BEGIN MATERIAL SUPPLIED

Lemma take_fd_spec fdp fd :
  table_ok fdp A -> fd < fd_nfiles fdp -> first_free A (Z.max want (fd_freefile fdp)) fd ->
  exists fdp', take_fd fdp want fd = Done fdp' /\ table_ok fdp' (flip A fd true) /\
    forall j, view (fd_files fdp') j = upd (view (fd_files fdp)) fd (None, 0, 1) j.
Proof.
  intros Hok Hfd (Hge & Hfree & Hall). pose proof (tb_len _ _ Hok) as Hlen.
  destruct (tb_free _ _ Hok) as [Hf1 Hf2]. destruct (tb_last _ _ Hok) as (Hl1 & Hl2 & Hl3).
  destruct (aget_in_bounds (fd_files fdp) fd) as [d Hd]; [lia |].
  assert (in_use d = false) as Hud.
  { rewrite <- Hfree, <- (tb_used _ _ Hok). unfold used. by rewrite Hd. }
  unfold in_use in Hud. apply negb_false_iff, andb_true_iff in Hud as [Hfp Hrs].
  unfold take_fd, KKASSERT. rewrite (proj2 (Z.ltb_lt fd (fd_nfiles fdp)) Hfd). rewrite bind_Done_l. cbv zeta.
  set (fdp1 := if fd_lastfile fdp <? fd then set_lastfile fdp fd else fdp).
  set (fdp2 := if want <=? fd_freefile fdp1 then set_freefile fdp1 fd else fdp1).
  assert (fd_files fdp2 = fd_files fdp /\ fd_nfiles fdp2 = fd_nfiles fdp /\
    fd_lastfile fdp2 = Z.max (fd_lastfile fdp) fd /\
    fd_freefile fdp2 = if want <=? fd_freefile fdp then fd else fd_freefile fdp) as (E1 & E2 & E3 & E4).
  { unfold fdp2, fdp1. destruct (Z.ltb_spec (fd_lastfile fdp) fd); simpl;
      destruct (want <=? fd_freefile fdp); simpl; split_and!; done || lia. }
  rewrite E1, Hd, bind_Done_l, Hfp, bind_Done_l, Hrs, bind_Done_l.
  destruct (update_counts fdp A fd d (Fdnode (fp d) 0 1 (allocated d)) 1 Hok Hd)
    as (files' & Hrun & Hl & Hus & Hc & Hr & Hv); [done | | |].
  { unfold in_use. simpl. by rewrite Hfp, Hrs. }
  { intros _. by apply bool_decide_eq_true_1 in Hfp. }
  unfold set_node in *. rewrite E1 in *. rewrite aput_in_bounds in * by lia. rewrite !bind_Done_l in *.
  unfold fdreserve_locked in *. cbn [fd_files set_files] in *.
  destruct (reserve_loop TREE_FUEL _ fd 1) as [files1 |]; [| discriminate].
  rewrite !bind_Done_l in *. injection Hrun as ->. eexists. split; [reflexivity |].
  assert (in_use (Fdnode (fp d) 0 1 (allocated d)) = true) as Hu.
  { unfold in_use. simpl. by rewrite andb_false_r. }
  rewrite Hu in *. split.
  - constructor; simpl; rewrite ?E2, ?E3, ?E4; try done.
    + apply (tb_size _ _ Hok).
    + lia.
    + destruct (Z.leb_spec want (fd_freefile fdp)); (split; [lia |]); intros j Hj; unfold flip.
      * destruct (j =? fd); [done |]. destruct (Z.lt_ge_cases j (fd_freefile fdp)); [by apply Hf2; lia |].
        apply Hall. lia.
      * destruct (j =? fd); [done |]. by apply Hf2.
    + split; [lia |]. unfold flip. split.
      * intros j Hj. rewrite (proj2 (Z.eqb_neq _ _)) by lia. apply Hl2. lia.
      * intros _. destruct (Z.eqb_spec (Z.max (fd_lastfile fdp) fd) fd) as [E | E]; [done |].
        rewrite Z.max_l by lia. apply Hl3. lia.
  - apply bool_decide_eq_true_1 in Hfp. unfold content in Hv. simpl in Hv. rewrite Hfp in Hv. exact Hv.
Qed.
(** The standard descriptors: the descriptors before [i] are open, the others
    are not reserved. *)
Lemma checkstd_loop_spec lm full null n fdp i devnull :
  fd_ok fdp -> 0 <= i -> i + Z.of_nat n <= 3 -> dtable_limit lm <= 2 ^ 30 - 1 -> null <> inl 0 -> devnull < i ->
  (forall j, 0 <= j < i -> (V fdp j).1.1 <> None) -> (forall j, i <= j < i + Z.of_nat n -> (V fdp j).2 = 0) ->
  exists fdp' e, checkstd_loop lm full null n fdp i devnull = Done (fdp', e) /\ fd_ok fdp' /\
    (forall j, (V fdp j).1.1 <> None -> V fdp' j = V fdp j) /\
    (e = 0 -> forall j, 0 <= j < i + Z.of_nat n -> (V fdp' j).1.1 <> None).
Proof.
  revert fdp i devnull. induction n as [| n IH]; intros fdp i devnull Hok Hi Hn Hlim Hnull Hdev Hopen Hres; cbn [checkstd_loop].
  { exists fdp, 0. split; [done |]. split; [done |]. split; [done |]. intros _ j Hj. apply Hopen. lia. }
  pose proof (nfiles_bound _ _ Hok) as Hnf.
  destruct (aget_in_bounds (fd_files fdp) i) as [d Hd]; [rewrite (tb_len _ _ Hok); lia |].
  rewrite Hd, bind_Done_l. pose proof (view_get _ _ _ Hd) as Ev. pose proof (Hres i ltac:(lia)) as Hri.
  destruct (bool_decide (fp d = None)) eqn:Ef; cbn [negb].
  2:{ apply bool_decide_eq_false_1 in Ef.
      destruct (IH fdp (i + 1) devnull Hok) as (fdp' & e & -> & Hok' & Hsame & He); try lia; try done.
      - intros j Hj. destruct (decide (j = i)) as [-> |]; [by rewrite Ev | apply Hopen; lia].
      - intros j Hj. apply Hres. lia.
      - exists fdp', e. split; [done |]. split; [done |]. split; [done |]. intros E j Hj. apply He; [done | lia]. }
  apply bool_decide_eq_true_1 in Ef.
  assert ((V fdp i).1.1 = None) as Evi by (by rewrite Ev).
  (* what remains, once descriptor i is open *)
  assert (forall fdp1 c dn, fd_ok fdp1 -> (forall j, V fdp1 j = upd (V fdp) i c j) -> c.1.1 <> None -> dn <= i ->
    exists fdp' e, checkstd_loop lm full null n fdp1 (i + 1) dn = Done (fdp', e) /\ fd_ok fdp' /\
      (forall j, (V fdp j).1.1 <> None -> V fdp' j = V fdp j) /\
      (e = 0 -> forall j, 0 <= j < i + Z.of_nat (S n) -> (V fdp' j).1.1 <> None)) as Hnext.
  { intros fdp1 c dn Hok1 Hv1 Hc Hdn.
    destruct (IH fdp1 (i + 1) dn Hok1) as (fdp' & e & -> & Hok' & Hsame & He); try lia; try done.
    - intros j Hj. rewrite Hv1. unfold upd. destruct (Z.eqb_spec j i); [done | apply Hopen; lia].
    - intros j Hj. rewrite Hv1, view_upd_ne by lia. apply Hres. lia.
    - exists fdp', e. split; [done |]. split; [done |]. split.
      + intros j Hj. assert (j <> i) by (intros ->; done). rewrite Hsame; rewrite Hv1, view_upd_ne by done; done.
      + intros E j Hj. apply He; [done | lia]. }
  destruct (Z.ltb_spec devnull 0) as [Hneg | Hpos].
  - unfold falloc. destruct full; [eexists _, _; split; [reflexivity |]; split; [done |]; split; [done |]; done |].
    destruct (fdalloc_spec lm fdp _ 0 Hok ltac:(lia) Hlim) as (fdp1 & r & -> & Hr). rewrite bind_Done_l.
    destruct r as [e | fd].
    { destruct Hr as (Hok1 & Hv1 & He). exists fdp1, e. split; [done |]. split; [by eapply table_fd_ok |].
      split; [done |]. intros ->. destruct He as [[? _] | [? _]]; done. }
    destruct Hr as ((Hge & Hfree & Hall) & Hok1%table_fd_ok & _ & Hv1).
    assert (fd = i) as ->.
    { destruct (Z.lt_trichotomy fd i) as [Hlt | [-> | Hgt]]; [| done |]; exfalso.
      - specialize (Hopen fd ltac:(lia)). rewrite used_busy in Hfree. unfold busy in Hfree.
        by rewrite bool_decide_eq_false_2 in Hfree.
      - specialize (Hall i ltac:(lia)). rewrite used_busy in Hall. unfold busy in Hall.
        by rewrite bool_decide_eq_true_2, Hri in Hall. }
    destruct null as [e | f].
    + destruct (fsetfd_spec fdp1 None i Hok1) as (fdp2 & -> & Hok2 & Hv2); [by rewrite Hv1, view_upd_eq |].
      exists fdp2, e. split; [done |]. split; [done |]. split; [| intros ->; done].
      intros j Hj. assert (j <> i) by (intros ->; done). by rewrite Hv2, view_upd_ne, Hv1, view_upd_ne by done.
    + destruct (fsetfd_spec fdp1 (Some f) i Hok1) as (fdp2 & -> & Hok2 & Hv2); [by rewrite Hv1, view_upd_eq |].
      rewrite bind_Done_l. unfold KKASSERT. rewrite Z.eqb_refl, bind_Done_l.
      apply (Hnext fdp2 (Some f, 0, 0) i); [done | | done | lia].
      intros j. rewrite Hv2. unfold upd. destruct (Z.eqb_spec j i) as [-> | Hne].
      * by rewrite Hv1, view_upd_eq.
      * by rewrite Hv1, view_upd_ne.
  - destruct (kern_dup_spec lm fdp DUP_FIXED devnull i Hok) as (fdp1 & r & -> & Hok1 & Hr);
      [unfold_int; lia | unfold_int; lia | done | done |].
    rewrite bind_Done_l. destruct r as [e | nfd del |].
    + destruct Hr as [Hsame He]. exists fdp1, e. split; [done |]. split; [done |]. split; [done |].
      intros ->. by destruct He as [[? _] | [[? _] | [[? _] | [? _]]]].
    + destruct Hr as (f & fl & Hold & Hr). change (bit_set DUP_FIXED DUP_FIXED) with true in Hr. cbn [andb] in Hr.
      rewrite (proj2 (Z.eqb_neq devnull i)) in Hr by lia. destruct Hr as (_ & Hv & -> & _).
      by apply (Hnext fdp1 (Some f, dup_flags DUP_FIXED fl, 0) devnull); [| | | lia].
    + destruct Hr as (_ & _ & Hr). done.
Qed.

END MATERIAL SUPPLIED

* TASK GOAL *
What you return must be the lines above that run from the line with "apply bool_decide_eq_true_1 in Ef." to the line with "Hv1 Hc Hdn.", inclusive, each copied exactly.

* TASK OUTPUT *
  apply bool_decide_eq_true_1 in Ef.
  assert ((V fdp i).1.1 = None) as Evi by (by rewrite Ev).
  (* what remains, once descriptor i is open *)
  assert (forall fdp1 c dn, fd_ok fdp1 -> (forall j, V fdp1 j = upd (V fdp) i c j) -> c.1.1 <> None -> dn <= i ->
    exists fdp' e, checkstd_loop lm full null n fdp1 (i + 1) dn = Done (fdp', e) /\ fd_ok fdp' /\
      (forall j, (V fdp j).1.1 <> None -> V fdp' j = V fdp j) /\
      (e = 0 -> forall j, 0 <= j < i + Z.of_nat (S n) -> (V fdp' j).1.1 <> None)) as Hnext.
  { intros fdp1 c dn Hok1 Hv1 Hc Hdn.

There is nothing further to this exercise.